Das Kapitel über den Biber entstammt einem der ältesten Nachschlagewerke über die Natur, dem Physiologus (griech. Physiológos = Naturkundiger).[1] Das Buch, dessen Kern vermutlich schon um das Jahr 200 im ägyptischen Alexandria entstanden ist, erschien ursprünglich in griechischer Sprache, bevor es ins Lateinische und später in viele Volkssprachen übersetzt wurde. Der Umstand, dass auch weniger gebildete Menschen in der Lage waren den Physiologus zu lesen, trug sicherlich dazu bei, dass er als das populärste, mittelalterliche Werk der „didaktischen und christlichen Literatur, das an breiter Wirkung im ganzen Mittelalter nur noch der Bibel selbst nachstand“[2] angesehen wird.

Die Grundlage für den Physiologus stellt eine rein naturkundliche Schrift dar, die durch mehrfache Bearbeitungen anonymer Autoren mit einer christlich-symbolische Dimension versehen wurde. Er enthält verschiedene Naturbeobachtungen und deren Ausdeutungen, insbesondere werden Tiere, Pflanzen und Steine behandelt. Einerseits wurde die Bezeichnung Physiologus als Titel des Werkes verstanden, wofür auch die einführenden Worte in der Millstätter Reimfassung sprechen würden:

„Ir sult an disen stunden von wises mannes munde eine rede suochen an disem buoche.

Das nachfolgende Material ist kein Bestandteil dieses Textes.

Definition goto (pc : ipc) (p : process) : process := Process pc (arg p).

(** The semop() at the end of both programs. *)
Definition finalOp (t op : Z) (ss : option sem) (p : process) : option (option sem * process) :=
  match ss with
  | None => Some (ss, goto IFail p)
  | Some s =>
      match semop1 t op s with
      | None => None
      | Some (Err _) => Some (ss, goto IFail p)
      | Some (Ok s') => Some (Some s', goto IEnd p)
      end
  end.

(** A call of svsem_good_init at time [t]; a semaphore that is created has an
    arbitrary value [v0]. *)
Definition good_step (t v0 : Z) (ss : option sem) (p : process) : option (option sem * process) :=
  match ipc_of p with
  | IGet =>
      match ss with
      | None => Some (Some (Sem v0 0), goto ISetval p)
      | Some _ => Some (ss, goto IGet2 p)
      end
  | ISetval => match ss with Some s => Some (Some (Sem 0 (sem_otime s)), goto INoop p) | None => Some (ss, goto IFail p) end
  | INoop =>
      match ss with
      | None => Some (ss, goto IFail p)
      | Some s =>
          match semop1 t 0 s with
          | None => None
          | Some (Err _) => Some (ss, goto IFail p)
          | Some (Ok s') => Some (Some s', goto IOp p)
          end
      end
  | IGet2 => match ss with Some _ => Some (ss, goto (IPoll 0) p) | None => Some (ss, goto IFail p) end
  | IPoll j =>
      if (j <? MAX_TRIES)%nat then
        match ss with
        | None => Some (ss, goto IFail p)
        | Some s => if negb (sem_otime s =? 0) then Some (ss, goto IOp p) else Some (ss, goto (IPoll (S j)) p)
        end
      else Some (ss, goto IFail p)
  | IOp => finalOp t (semOp p) ss p
  | IEnd | IFail => None
  end.

(** svsem_bad_init, which adds 1 whatever its arguments. *)
Definition bad_step (t v0 : Z) (ss : option sem) (p : process) : option (option sem * process) :=
  match ipc_of p with
  | IGet =>
      match ss with
      | None => Some (Some (Sem v0 0), goto ISetval p)
      | Some _ => Some (ss, goto IGet2 p)
      end
  | ISetval => match ss with Some s => Some (Some (Sem 0 (sem_otime s)), goto IOp p) | None => Some (ss, goto IFail p) end
  | IGet2 => match ss with Some _ => Some (ss, goto IOp p) | None => Some (ss, goto IFail p) end
  | IOp => finalOp t 1 ss p
  | INoop | IPoll _ | IEnd | IFail => None
  end.

(** ** All processes *)

Record world := World { sem_set : option sem; procs : list process }.

Definition si_init (args : list Z) : world := World None (map (Process IGet) args).

Section Steps.
Context (prog_step : Z -> Z -> option sem -> process -> option (option sem * process)).

Inductive si_step (w : world) : world -> Prop :=
| si_call i p t v0 ss p' :
    procs w !! i = Some p -> 0 < t -> 0 <= v0 <= SEMVMX ->
    prog_step t v0 (sem_set w) p = Some (ss, p') -> si_step w (World ss (<[i := p']> (procs w)))
| si_fails i p :
    procs w !! i = Some p -> ipc_of p <> IEnd -> ipc_of p <> IFail -> si_step w (World (sem_set w) (<[i := goto IFail p]> (procs w))).

Inductive si_reach (w0 : world) : world -> Prop :=
| si_refl : si_reach w0 w0
| si_next w w' : si_reach w0 w -> si_step w w' -> si_reach w0 w'.
End Steps.

(** ** The invariant of svsem_good_init *)

Definition creating (p : process) : Z := match ipc_of p with ISetval | INoop => 1 | _ => 0 end.
(** What a process has added to the semaphore. *)
Definition added (p : process) : Z := match ipc_of p with IEnd => semOp p | _ => 0 end.
Arguments creating !p /.
Arguments added !p /.

Definition proc_ok (ss : option sem) (p : process) : Prop :=
  match ss, ipc_of p with
  | _, (IGet | IFail) => True
  | None, _ => False
  | Some s, ISetval => sem_otime s = 0
  | Some s, INoop => sem_otime s = 0 /\ sval s = 0
  | Some s, IGet2 => True
  | Some s, IPoll j => (j <= MAX_TRIES)%nat
  | Some s, (IOp | IEnd) => 0 < sem_otime s
  end.

Record si_inv (w : world) : Prop := {
  s_procs : forall i p, procs w !! i = Some p -> proc_ok (sem_set w) p;
  s_creating : total creating (procs w) <= match sem_set w with None => 0 | Some _ => 1 end;
  s_value : forall s, sem_set w = Some s ->
    0 <= sem_otime s /\ 0 <= sval s <= SEMVMX /\ (sem_otime s <> 0 -> total creating (procs w) = 0 /\ sval s = total added (procs w))
}.

Lemma creating_nonneg p : 0 <= creating p.
Proof. unfold creating. destruct (ipc_of p); lia. Qed.

Lemma total_zero {A} (f : A -> Z) l : (forall i x, l !! i = Some x -> f x = 0) -> total f l = 0.
Proof.
  induction l as [|x l IH]; intros H; [done|]. cbn. rewrite (H 0%nat x eq_refl), IH; [done|]. intros i y Hi. apply (H (S i) y Hi).
Qed.

Lemma si_inv_init args : si_inv (si_init args).
Proof.
  split; cbn; [|rewrite total_map_zero; by try lia|done]. intros i p Hi. rewrite list_lookup_fmap in Hi.
  destruct (args !! i); simplify_eq/=. done.
Qed.

(** Process [i] goes from [p] to [p'], the set from [sem_set w] to [ss]. *)
Lemma si_inv_update w i p ss p' :
  si_inv w -> procs w !! i = Some p -> proc_ok ss p' ->
  (forall j q, j <> i -> procs w !! j = Some q -> proc_ok (sem_set w) q -> proc_ok ss q) ->
  total creating (procs w) - creating p + creating p' <= match ss with None => 0 | Some _ => 1 end ->
  (forall s, ss = Some s -> 0 <= sem_otime s /\ 0 <= sval s <= SEMVMX /\
     (sem_otime s <> 0 -> total creating (procs w) - creating p + creating p' = 0 /\
                          sval s = total added (procs w) - added p + added p')) ->
  si_inv (World ss (<[i := p']> (procs w))).
Proof.
  intros Hinv Hi Hp Hothers Hc Hv. split; cbn [sem_set procs]; rewrite ?(total_insert _ _ _ _ _ Hi); [|done|done].
  intros j q [[-> ->]|[Hne Hj]]%lookup_changed; [done|]. eapply Hothers; try done. by apply (s_procs w Hinv j).
Qed.

(** Nothing but the process changes. *)
Lemma si_inv_move w i p p' :
  si_inv w -> procs w !! i = Some p -> proc_ok (sem_set w) p' ->
  creating p' <= creating p -> added p' = added p ->
  si_inv (World (sem_set w) (<[i := p']> (procs w))).
Proof.
  intros Hinv Hi Hp Hc Ha. pose proof (s_creating w Hinv) as Hc0. eapply si_inv_update; try done; [lia|].
  intros s Hs. destruct (s_value w Hinv s Hs) as (H1 & H2 & H3). split_and!; try lia. intros Ht. destruct (H3 Ht) as [H4 H5].
  pose proof (total_ge creating _ _ _ creating_nonneg Hi). pose proof (creating_nonneg p'). pose proof (creating_nonneg p).
  split; lia.
Qed.

(** A process other than the one that creates the set is not creating it. *)
Lemma creator_alone w i p j q :
  si_inv w -> procs w !! i = Some p -> creating p = 1 -> j <> i -> procs w !! j = Some q -> creating q = 0.
Proof.
  intros Hinv Hi Hp Hne Hj. pose proof (s_creating w Hinv) as Hc.
  pose proof (total_insert creating _ _ _ (goto IFail p) Hi) as Ht. cbn in Ht.
  assert (creating q <= total creating (<[i:=goto IFail p]> (procs w))).
  { apply (total_ge _ _ j); [apply creating_nonneg|]. by rewrite list_lookup_insert_ne. }
  pose proof (creating_nonneg q). destruct (sem_set w); lia.
Qed.

Lemma semop1_ok t op s s' :
  0 <= sval s <= SEMVMX -> semop1 t op s = Some (Ok s') -> sem_otime s' = t /\ sval s' = sval s + op /\ 0 <= sval s' <= SEMVMX.
Proof.
  unfold semop1. intros Hs. destruct (Z.ltb_spec 0 op).
  - destruct (Z.ltb_spec SEMVMX (sval s + op)); [done|]. intros [= <-]. cbn. lia.
  - destruct (Z.eqb_spec op 0) as [->|].
    + destruct (Z.eqb_spec (sval s) 0); [|done]. intros [= <-]. cbn. lia.
    + destruct (Z.leb_spec 0 (sval s + op)); [|done]. intros [= <-]. cbn. lia.
Qed.

Lemma nobody_added w s : si_inv w -> sem_set w = Some s -> sem_otime s = 0 -> total added (procs w) = 0.
Proof.
  intros Hinv Hs H0. apply total_zero. intros i x Hi. pose proof (s_procs w Hinv i x Hi) as Hok. rewrite Hs in Hok.
  unfold proc_ok, added in *. destruct (ipc_of x); try done. lia.
Qed.

(** semget() creates the set. *)
Lemma si_inv_create w i a v0 :
  si_inv w -> procs w !! i = Some (Process IGet a) -> sem_set w = None -> 0 <= v0 <= SEMVMX ->
  si_inv (World (Some (Sem v0 0)) (<[i := Process ISetval a]> (procs w))).
Proof.
  intros Hinv Hi Hs Hv0. pose proof (s_creating w Hinv) as Hc. rewrite Hs in Hc.
  eapply (si_inv_update w i _ _ _ Hinv Hi); [done| |cbn; lia|intros s [= <-]; by cbn].
  intros j q _ Hj. rewrite Hs. unfold proc_ok. by destruct (ipc_of q).
Qed.

(** SETVAL. *)
Lemma si_inv_setval w i a s :
  si_inv w -> procs w !! i = Some (Process ISetval a) -> sem_set w = Some s ->
  si_inv (World (Some (Sem 0 (sem_otime s))) (<[i := Process INoop a]> (procs w))).
Proof.
  intros Hinv Hi Hs. pose proof (s_creating w Hinv) as Hc. pose proof (s_procs w Hinv i _ Hi) as Hp. rewrite Hs in Hc, Hp. cbn in Hp.
  eapply (si_inv_update w i _ _ _ Hinv Hi); [done| |cbn; lia|].
  - intros j q Hne Hj. rewrite Hs. unfold proc_ok. destruct (ipc_of q); cbn; tauto.
  - intros s' [= <-]. cbn. unfold SEMVMX. split_and!; lia.
Qed.

(** The dummy semop(): the set becomes usable for the others. *)
Lemma si_inv_noop w i a s t :
  si_inv w -> procs w !! i = Some (Process INoop a) -> sem_set w = Some s -> 0 < t ->
  sval s = 0 /\ si_inv (World (Some (Sem 0 t)) (<[i := Process IOp a]> (procs w))).
Proof.
  intros Hinv Hi Hs Ht. pose proof (s_creating w Hinv) as Hc. pose proof (s_procs w Hinv i _ Hi) as Hp. rewrite Hs in Hc, Hp.
  destruct Hp as [Hp1 Hp2]. split; [done|]. pose proof (total_ge creating _ _ _ creating_nonneg Hi) as Hge. cbn in Hge.
  eapply (si_inv_update w i _ _ _ Hinv Hi); [done| |cbn; lia|].
  - intros j q Hne Hj. rewrite Hs. pose proof (creator_alone w i _ j q Hinv Hi eq_refl Hne Hj) as Hq.
    unfold proc_ok, creating in *. destruct (ipc_of q); cbn; try done; lia.
  - intros s' [= <-]. cbn. unfold SEMVMX. rewrite (nobody_added w s Hinv Hs Hp1). split_and!; lia.
Qed.

(** The operation itself. *)
Lemma si_inv_op w i a s s' t :
  si_inv w -> procs w !! i = Some (Process IOp a) -> sem_set w = Some s -> 0 < t ->
  semop1 t (to_short a) s = Some (Ok s') -> si_inv (World (Some s') (<[i := Process IEnd a]> (procs w))).
Proof.
  intros Hinv Hi Hs Ht Hop. pose proof (s_procs w Hinv i _ Hi) as Hp. rewrite Hs in Hp. cbn in Hp.
  destruct (s_value w Hinv s Hs) as (_ & Hv & Hv2). destruct (Hv2 ltac:(lia)) as [Hc Ha].
  destruct (semop1_ok _ _ _ _ Hv Hop) as (H1 & H2 & H3).
  eapply (si_inv_update w i _ _ _ Hinv Hi); [cbn; lia| |cbn; lia|].
  - intros j q Hne Hj. rewrite Hs. pose proof (total_ge creating _ _ _ creating_nonneg Hj) as Hq. rewrite Hc in Hq.
    unfold proc_ok, creating in *. destruct (ipc_of q); try done; lia.
  - intros s1 [= <-]. cbn. unfold semOp. cbn. split_and!; try lia.
Qed.

Lemma si_inv_fail w i p :
  si_inv w -> procs w !! i = Some p -> ipc_of p <> IEnd -> si_inv (World (sem_set w) (<[i := goto IFail p]> (procs w))).
Proof.
  intros Hinv Hi Hp. destruct p as [pc a]. apply (si_inv_move w i _ _ Hinv Hi); [by destruct (sem_set w)|destruct pc; cbn; lia|].
  by destruct pc.
Qed.

Lemma si_inv_call w i p t v0 ss p' :
  si_inv w -> procs w !! i = Some p -> 0 < t -> 0 <= v0 <= SEMVMX ->
  good_step t v0 (sem_set w) p = Some (ss, p') -> si_inv (World ss (<[i := p']> (procs w))).
Proof.
  intros Hinv Hi Ht Hv0 Hstep. pose proof (s_procs w Hinv i p Hi) as Hp. pose proof (si_inv_fail w i p Hinv Hi) as Hfail.
  destruct p as [pc a]. unfold good_step in Hstep. cbn [ipc_of arg goto] in *.
  destruct (sem_set w) as [s|] eqn:Hs.
  2: { destruct pc; try done. injection Hstep as <- <-. by apply si_inv_create. }
  pose proof (si_inv_move w i _ (Process (match pc with IGet => IGet2 | IGet2 => IPoll 0 | pc => pc end) a) Hinv Hi) as Hmove.
  rewrite Hs in Hmove. destruct pc as [| | | |j| | |]; try done; cbn [goto arg] in Hstep.
  - injection Hstep as <- <-. by apply Hmove.
  - injection Hstep as <- <-. by apply si_inv_setval.
  - destruct (si_inv_noop w i a s t Hinv Hi Hs Ht) as [H0 H]. unfold semop1 in Hstep. cbn in Hstep. rewrite H0 in Hstep.
    injection Hstep as <- <-. done.
  - injection Hstep as <- <-. apply Hmove; try done. cbn. lia.
  - cbn in Hp. destruct (Nat.ltb_spec j MAX_TRIES); [|injection Hstep as <- <-; by apply Hfail].
    destruct (Z.eqb_spec (sem_otime s) 0) as [H0|H0]; injection Hstep as <- <-; rewrite <- Hs;
      (apply (si_inv_move w i _ _ Hinv Hi); rewrite ?Hs; [|done|done]).
    + cbn. lia.
    + cbn. destruct (s_value w Hinv s Hs). lia.
  - unfold finalOp, semOp in Hstep. cbn [arg goto] in Hstep. destruct (semop1 t (to_short a) s) as [[s'|e]|] eqn:Hop; [| |done];
      injection Hstep as <- <-; [by eapply si_inv_op|by apply Hfail].
Qed.

Lemma si_inv_reach args w : si_reach good_step (si_init args) w -> si_inv w.
Proof.
  intros H. induction H as [|w w' _ IH Hstep]; [apply si_inv_init|]. destruct Hstep as [i p t v0 ss p' Hi Ht Hv Hs|i p Hi Hp _].
  - by eapply si_inv_call.
  - by apply si_inv_fail.
Qed.

(** ** Schedules *)

(** Process [i] makes its next call at time 1; a created semaphore is 7. *)
Fixpoint si_run (f : Z -> Z -> option sem -> process -> option (option sem * process)) (l : list nat) (w : world) : option world :=
  match l with
  | [] => Some w
  | i :: l =>
      match procs w !! i with
      | Some p => match f 1 7 (sem_set w) p with
                  | Some (ss, p') => si_run f l (World ss (<[i := p']> (procs w)))
                  | None => None
                  end
      | None => None
      end
  end.

Lemma si_run_reach f l w0 w w' : si_reach f w0 w -> si_run f l w = Some w' -> si_reach f w0 w'.
Proof.
  revert w. induction l as [|i l IH]; intros w Hr H; cbn in H; [congruence|].
  destruct (procs w !! i) as [p|] eqn:Hi; [|done]. destruct (f 1 7 (sem_set w) p) as [[ss p']|] eqn:Hs; [|done].
  eapply IH; [|exact H]. eapply si_next; [exact Hr|]. eapply si_call; [exact Hi| | |exact Hs]; unfold SEMVMX; lia.
Qed.

Definition demo_bad : world := default (si_init []) (si_run bad_step [0; 1; 1; 1; 0; 0]%nat (si_init [1; 1])).
Definition demo_good : world := default (si_init []) (si_run good_step [0; 1; 1; 1; 0; 0; 1; 1; 0]%nat (si_init [3; 5])).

Physiologus ist ez genennet, von der tiere nature ez uns zellet“.[3]

Andererseits wird davon ausgegeangen, dass es sich bei dem „Naturkundigen“ um den anonyme Verfasser des Werkes handelt, da er mehrfach in den einzelnen Abschitten als Berichterstatter der Geschichten erwähnt wird.[4]

Der Aufbau der 48 Kapitel gestaltet sich stets auf ähnliche Weise: zuerst werden naturkundliche Informationen, beispielsweise ein besonderes Verhalten oder Aussehen eines Tieres, geschildert, die dann im Folgenden mit einer christlich-allegorischen Bedeutung versehen werden. Die Tiere stehen zumeist symbolisch für Christus oder den Teufel. „Im Physiologus werden die Natureigenschaften personal auf Wesen bezogen, die Tiere [...] erscheinen also als Typen für Christus, den Teufel, den guten Christen etc.“[5] Eine gute, erstrebenswerte, christliche Verhaltensweise, steht der schlechten, moralisch verwerflichen, teuflischen Seite gegenüber. Das Leben des gläubigen Menschen soll in die richtigen Bahnen gelenkt werden, indem das Verhalten oder die Eigenschaft des Tieres, das mit Christus verbunden wird, für ihn als Ideal, Handlungsorientierung oder Vorbild gelten soll.

1.2 Der Physiologus, ein „Zoologiebuch des Mittelalters“?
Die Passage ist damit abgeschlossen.